Saving the pièce de résistance for the last, she launched into the subject of immigration. The FN’s bread and butter. She declared that “Nous ne sommes pas xénophobe ! Nous ne sommes pas raciste ! Nous sommes profondement francophile !” The arena goes wild. Frontistes get all worked up when they’re accused of being racist, just as Tea Party GOPers bridle when accused of the like (as an explanation of their hatred of Obama). It’s a complex subject. Certainly some are—both FN and GOP—but more are not. If a French citizen of Muslim Maghrebi or black African/Antillian origin shows up at the FN and says “J’aime la France et je soutiens le Front National,” s/he will be welcomed with open arms. Likewise with Afro-Americans on the GOP right-wing (e.g. Herman Cain, J.C. Watts).

Marine mentions the “le franco-algérien Mohamed Merah” and how we don’t want people like that in France. The arena is delirious. They’re chanting: “On est chez nous ! On est chez nous !”

She’s been talking for almost 1 hour 20 minutes.

Ça y est ! The outstretched arms, just like her father. Comme père, comme fille….

She’s done. Youngsters rush on stage.

Everyone in the arena is on their feet.

♪♫ Allons, enfants de la Patrie, le jour de gloire est arrivé ! ♪♫

♫♪ Contre nous de la tyrannie, l’étendard sanglant est levé ♫♪

♪ ♫ L’étendard sanglant est levé, entendez-vous dans les campagnes mugir ces féroces soldats ? ♫♪

♪ ♫ Ils viennent jusque dans vos bras égorger vos fils, vos compagnes ! ♪ ♫


♫ ♪ Marchons, marchons ! Qu’un sang impur abreuve nos sillons ! ♪♫

Greatest national anthem in the world! Hands down.

Confetti. À l’américaine…

La jeune génération. Lots of young people here. They look like kids at my daughter’s high school. I need to learn more about them and what motivates their political convictions.

Overheard by several on the way out: “Superbe” “Elle était excellente”… And it’s true. She gave a very good, indeed excellent speech.

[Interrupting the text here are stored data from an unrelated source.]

(** The result does not depend on the order in which Go iterates over
    its maps, nor on how the sort orders equal elements: for every order of
    the node and edge maps the same graph comes out; its identifiers are
    unique and in increasing order, and any other arrangement of the same
    nodes or edges by identifier is the same list. *)
Theorem graph_order_independent (v : GraphVisibility) (now : time) (w : duration) (filter : GraphFilter)
    (vms : list VM) (flowRows : list graphFlowRow) (probeRows : list graphProbeRow)
    (ns : list GraphNode) (es : list GraphEdge) :
  let b := build v now w filter vms flowRows probeRows in
  ns ≡ₚ (map_to_list (nodes b)).*2 -> es ≡ₚ (map_to_list (edges b)).*2 ->
  let g := Get v now w filter vms flowRows probeRows in
  finish v now w ns es = g /\
  NoDup (NID <$> Nodes g) /\ NoDup (EID <$> Edges g) /\
  StronglySorted node_le (Nodes g) /\ StronglySorted edge_le (Edges g) /\
  (forall l, l ≡ₚ Nodes g -> StronglySorted node_le l -> l = Nodes g) /\
  (forall l, l ≡ₚ Edges g -> StronglySorted edge_le l -> l = Edges g).
Proof.
  intros b Hn He g. pose proof (build_ok v now w filter vms flowRows probeRows) as [H1 H2 _].
  fold b in H1, H2. subst g. unfold Get. fold b. clearbody b.
  pose proof (keyed_NoDup NID _ H1) as Nn. pose proof (keyed_NoDup EID _ H2) as Ne.
  destruct (finish_nodup v now w _ _ Nn Ne) as [Fn Fe].
  destruct (sort_by_id_spec NID _ Fn) as (A1 & A2 & A3).
  destruct (sort_by_id_spec EID _ Fe) as (B1 & B2 & B3).
  split; [by apply finish_perm|]. split_and!; try done.
  - intros l Hl Hs. unfold finish in Hl. simpl in Hl. apply A3; [by rewrite Hl, merge_sort_Permutation|done].
  - intros l Hl Hs. unfold finish in Hl. simpl in Hl. apply B3; [by rewrite Hl, merge_sort_Permutation|done].
Qed.

(** ** Conservation of traffic *)

(** The rows the flow loop folds in, normalised. *)
Fixpoint kept_rows (v : GraphVisibility) (b : Build) (rows : list graphFlowRow) : list graphFlowRow :=
  match rows with
  | [] => []
  | r :: rs => (if keeps_flow v b (normalizeGraphRow r) then [normalizeGraphRow r] else [])
               ++ kept_rows v (flow_step v b r) rs
  end.

Definition row_bytes (r : graphFlowRow) : Z := BytesSent r + BytesReceived r.
Definition edge_bytes (e : GraphEdge) : Z := EBytesSent e + EBytesReceived e.

Lemma mapsum_ensure f n m : f n = 0 -> mapsum f (ensure_node n m) = mapsum f m.
Proof.
  intros Hf. unfold ensure_node. destruct (m !! NID n) eqn:E; [done|].
  rewrite mapsum_insert_new by done. lia.
Qed.

Lemma mapsum_alter {A} (f : A -> Z) (g : A -> A) (m : gmap string A) k d :
  is_Some (m !! k) -> (forall x, f (g x) ≡64 f x + d) -> mapsum f (alter g k m) ≡64 mapsum f m + d.
Proof.
  intros [x Hx] Hg.
  assert (E : alter g k m = <[k := g x]> m).
  { apply map_eq. intros i. destruct (decide (k = i)) as [<-|].
    - by rewrite lookup_alter_eq, lookup_insert_eq, Hx.
    - by rewrite lookup_alter_ne, lookup_insert_ne. }
  rewrite E, (mapsum_insert _ _ _ _ _ Hx), Hg. apply cong64_eq. lia.
Qed.

Lemma flow_step_traffic v b r :
  let rows := if keeps_flow v b (normalizeGraphRow r) then [normalizeGraphRow r] else [] in
  mapsum TrafficIn (nodes (flow_step v b r)) ≡64 mapsum TrafficIn (nodes b) + sumZ row_bytes rows /\
  mapsum TrafficOut (nodes (flow_step v b r)) ≡64 mapsum TrafficOut (nodes b) + sumZ row_bytes rows /\
  mapsum edge_bytes (edges (flow_step v b r)) ≡64 mapsum edge_bytes (edges b) + sumZ row_bytes rows.
Proof.
  cbv zeta. unfold flow_step. set (row := normalizeGraphRow r).
  destruct (keeps_flow v b row); cbn [negb nodes edges];
    [|rewrite !sumZ_nil; split_and!; apply cong64_eq; lia].
  set (src := sourceNode row). set (dst := targetNode row). rewrite sumZ_cons, sumZ_nil.
  assert (Hz : forall f, f src = 0 -> f dst = 0 ->
    mapsum f (ensure_node dst (ensure_node src (nodes b))) = mapsum f (nodes b))
    by (intros f ? ?; by rewrite !mapsum_ensure).
  assert (Hs : is_Some (ensure_node dst (ensure_node src (nodes b)) !! NID src))
    by apply ensure_node_mono, ensure_node_there.
  assert (Hd : is_Some (ensure_node dst (ensure_node src (nodes b)) !! NID dst)) by apply ensure_node_there.
  assert (Zsrc : TrafficIn src = 0 /\ TrafficOut src = 0) by (unfold src, sourceNode; by case_match).
  assert (Zdst : TrafficIn dst = 0 /\ TrafficOut dst = 0)
    by (unfold dst, targetNode; repeat case_match; by simplify_eq).
  split_and!.
  - rewrite (mapsum_alter _ _ _ _ (BytesSent row)), (mapsum_alter _ _ _ _ (BytesReceived row)), Hz;
      try (done || tauto || by apply alter_is_Some);
      [unfold row_bytes; apply cong64_eq; lia|intros; apply cong64_i64..].
  - rewrite (mapsum_alter _ _ _ _ (BytesReceived row)), (mapsum_alter _ _ _ _ (BytesSent row)), Hz;
      try (done || tauto || by apply alter_is_Some);
      [unfold row_bytes; apply cong64_eq; lia|intros; apply cong64_i64..].
  - set (id := graphEdgeID _ _ _ _). destruct (edges b !! id) as [e|] eqn:E.
    + rewrite (mapsum_insert _ _ _ _ _ E). unfold edge_bytes at 1, row_bytes. simpl.
      rewrite !cong64_i64. apply cong64_eq. unfold edge_bytes. lia.
    + rewrite mapsum_insert_new by done. unfold edge_bytes at 1, row_bytes. simpl.
      rewrite !cong64_i64. apply cong64_eq. lia.
Qed.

On form, not substance bien entendu.

Comme père, comme fille… Mais elle est un brin moins antipathique…

Heading for la sortie.

Outside. They were thrilled. As I’ve said, this is the French Tea Party. For more on the US comparison, see my post from last November on Le Pen and America.

Frontistes may be for France first but this young man seems to have been around.

It’s 10 PM.

Back in France, la France mondialisée, pour le meilleur et pour le pire...

Gotta go home.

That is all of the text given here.